When you’re not trying to stay in fashion, you can concentrate on doing one thing extremely well and not worry that people will find it dated. Sure, the production on Soldier Of Love sounds a bit tougher and chunkier than the band’s early work, but the classic Sade vibe we love is still front and centre.
Waiting 10 years between albums usually means a crisis in confidence. In this case, it seems to have been the opposite – they’ve got nothing to prove, so they can just relax and take their time.
22
Older - BAND OF HORSES
On 2007's Cease to Begin, Band of Horses became more of a one-horse town, with frontman Ben Bridwell carrying the load in the wake of partner Mat Brooke's exit. He sounds less lonely on the group's third set, which adds singer-songwriter Tyler Ramsey as a full member, and sees multi-instrumentalist Ryan Monroe growing as a songwriter. Suddenly, the band has blossomed into something more like the Band, with rich harmonies — even when Bridwell just multitracks his own voice — and fuller arrangements. You can also hear some Fleet Foxes, a soft-rock shift that may bum out older fans. But for tuneful chilling out, it's like a fine old couch.
21
Let's Go Surfing - THE DRUMS
This local band from Brooklyn have said their song 'Let's Go Surfing' isn't about surfing at all, but is, in fact, is an ode to American president Barack Obama.
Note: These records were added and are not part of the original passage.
Definition record_one (o : observation) : option Registry → option (option Registry) :=
  match o with
  | ORequest pattern method status elapsed => attached (observe_request pattern method status elapsed)
  | ODegraded dependency => observeDegraded dependency
  | OSynthesis mode tenantID chars ttfaMS durationMS elapsed cached =>
      observe mode tenantID chars ttfaMS durationMS elapsed cached
  | OTerminal age st => observeTerminal age st
  | OWorker snap => pool_observe snap
  | ODepth c depth => publish_depth c depth
  | OWait c waited => observeWait c waited
  | OOverload c => count_overload c
  | OAttempt outcome => countAttempt outcome
  end.

Fixpoint record_all (l : list observation) (m : option Registry) : option (option Registry) :=
  match l with [] => Some m | o :: rest => record_one o m ≫= record_all rest end.
End metrics.

(** ** How many series there can be *)

(** What labels are made of: the routes, the methods that reach the server, the
    tenants and the workers. *)
Record Sites : Type := { routes : list string; methods : list string; tenants : list string; workers : list string }.

Definition label_domain (s : Sites) (metric label : string) : list string :=
  if String.eqb label "route" then "unmatched" :: routes s
  else if String.eqb label "method" then methods s
  else if String.eqb label "status" then
    if String.eqb metric "http_requests_total" then ["2xx"; "3xx"; "4xx"; "5xx"]
    else [Status_String StatusCompleted; Status_String StatusFailed]
  else if String.eqb label "mode" then ["sync"; "stream"]
  else if String.eqb label "class" then ["stream"; "sync"; "batch"; "unknown"]
  else if String.eqb label "dependency" then ["quota"; "ratelimit"]
  else if String.eqb label "result" then ["hit"; "miss"]
  else if String.eqb label "tenant" then "unknown" :: tenants s
  else if String.eqb label "worker" then workers s
  else ["delivered"; "failed"].

Definition sites_ascii (s : Sites) : Prop :=
  Forall (λ x, is_ascii x = true) (routes s ++ methods s ++ tenants s ++ workers s).

(** An observation whose labels come from there, as the gateway's do. *)
Definition within (s : Sites) (o : observation) : Prop :=
  match o with
  | ORequest pattern method _ _ => routePattern pattern ∈ "unmatched"%string :: routes s ∧ method ∈ methods s
  | ODegraded dependency => dependency ∈ ["quota"; "ratelimit"]%string
  | OSynthesis mode tenantID chars _ _ _ _ =>
      mode ∈ ["sync"; "stream"]%string ∧ tenantID ∈ tenants s ∧ 0 ≤ chars < 2 ^ 53
  | OTerminal _ st => st = StatusCompleted ∨ st = StatusFailed
  | OWorker snap => Addr snap ∈ workers s
  | OAttempt outcome => outcome ∈ ["delivered"; "failed"]%string
  | _ => True
  end.

(** The label values one from each list. *)
Fixpoint combos (l : list (list string)) : list (list string) :=
  match l with [] => [[]] | d :: rest => d ≫= λ x, cons x <$> combos rest end.

Definition domains (s : Sites) (i : Instrument) : list (list string) := label_domain s (in_Name i) <$> in_Labels i.

Definition zprod (l : list Z) : Z := foldr Z.mul 1 l.
Definition zsum (l : list Z) : Z := foldr Z.add 0 l.

Lemma combos_elem l vs : vs ∈ combos l ↔ Forall2 (λ v d, v ∈ d) vs l.
Proof.
  revert vs. induction l as [|d l IH]; intros vs; cbn [combos].
  - rewrite list_elem_of_singleton. split; [intros ->; constructor|by inversion 1].
  - rewrite list_elem_of_bind. split.
    + intros (x & Hin & Hx). apply list_elem_of_fmap in Hin as (ws & -> & Hws). constructor; [done|by apply IH].
    + intros Hf. inversion Hf as [|v ? ws ? Hv Hws]; subst. exists v. split; [|done].
      apply list_elem_of_fmap. exists ws. split; [done|]. by apply IH.
Qed.

Lemma combos_length l : Z.of_nat (length (combos l)) = zprod ((λ d, Z.of_nat (length d)) <$> l).
Proof.
  induction l as [|d l IH]; [done|]. cbn [combos]. rewrite fmap_cons. cbn [zprod foldr]. fold (zprod ((λ d, Z.of_nat (length d)) <$> l)).
  rewrite <-IH. clear IH. induction d as [|x d IH]; [done|]. rewrite bind_cons, length_app, length_fmap. cbn [length]. lia.
Qed.

Definition fits (s : Sites) (i : Instrument) (vs : list string) : Prop := Forall2 (λ v d, v ∈ d) vs (domains s i).

(** A label's values are from its domain: by computation, but for the sites. *)
Ltac fitting := unfold fits, domains; cbn [in_Labels in_Name fmap list_fmap]; repeat first
  [ apply Forall2_nil_2 | apply Forall2_cons_2 ]; try (cbn; set_solver).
In a track-by-track guide to their self-titled debut album, Frontman Jonathan Pierce and guitarist Jacob Graham explained that they wrote the track on November 4, 2008, the day of the last presidential election.
"We actually wrote it on the day that Obama won the election, and everyone was so excited," said Graham. "We're not very political and we don't usually know what's going on, but in America you couldn't really help but know what was going on and get excited about it. The whole country had suffered eight years of feeling like we were in prison or something and then Obama came through and it was impossible not to get swept up with the whole nation, so that's when we wrote 'Let's Go Surfing.'"
Pierce added that the second verse of the song is a direct reference to Obama.
"There's a new kid in the town / Honey, he's moving into the big house / Remember / When I was so very hopeless / Darling, he's gonna make it all better."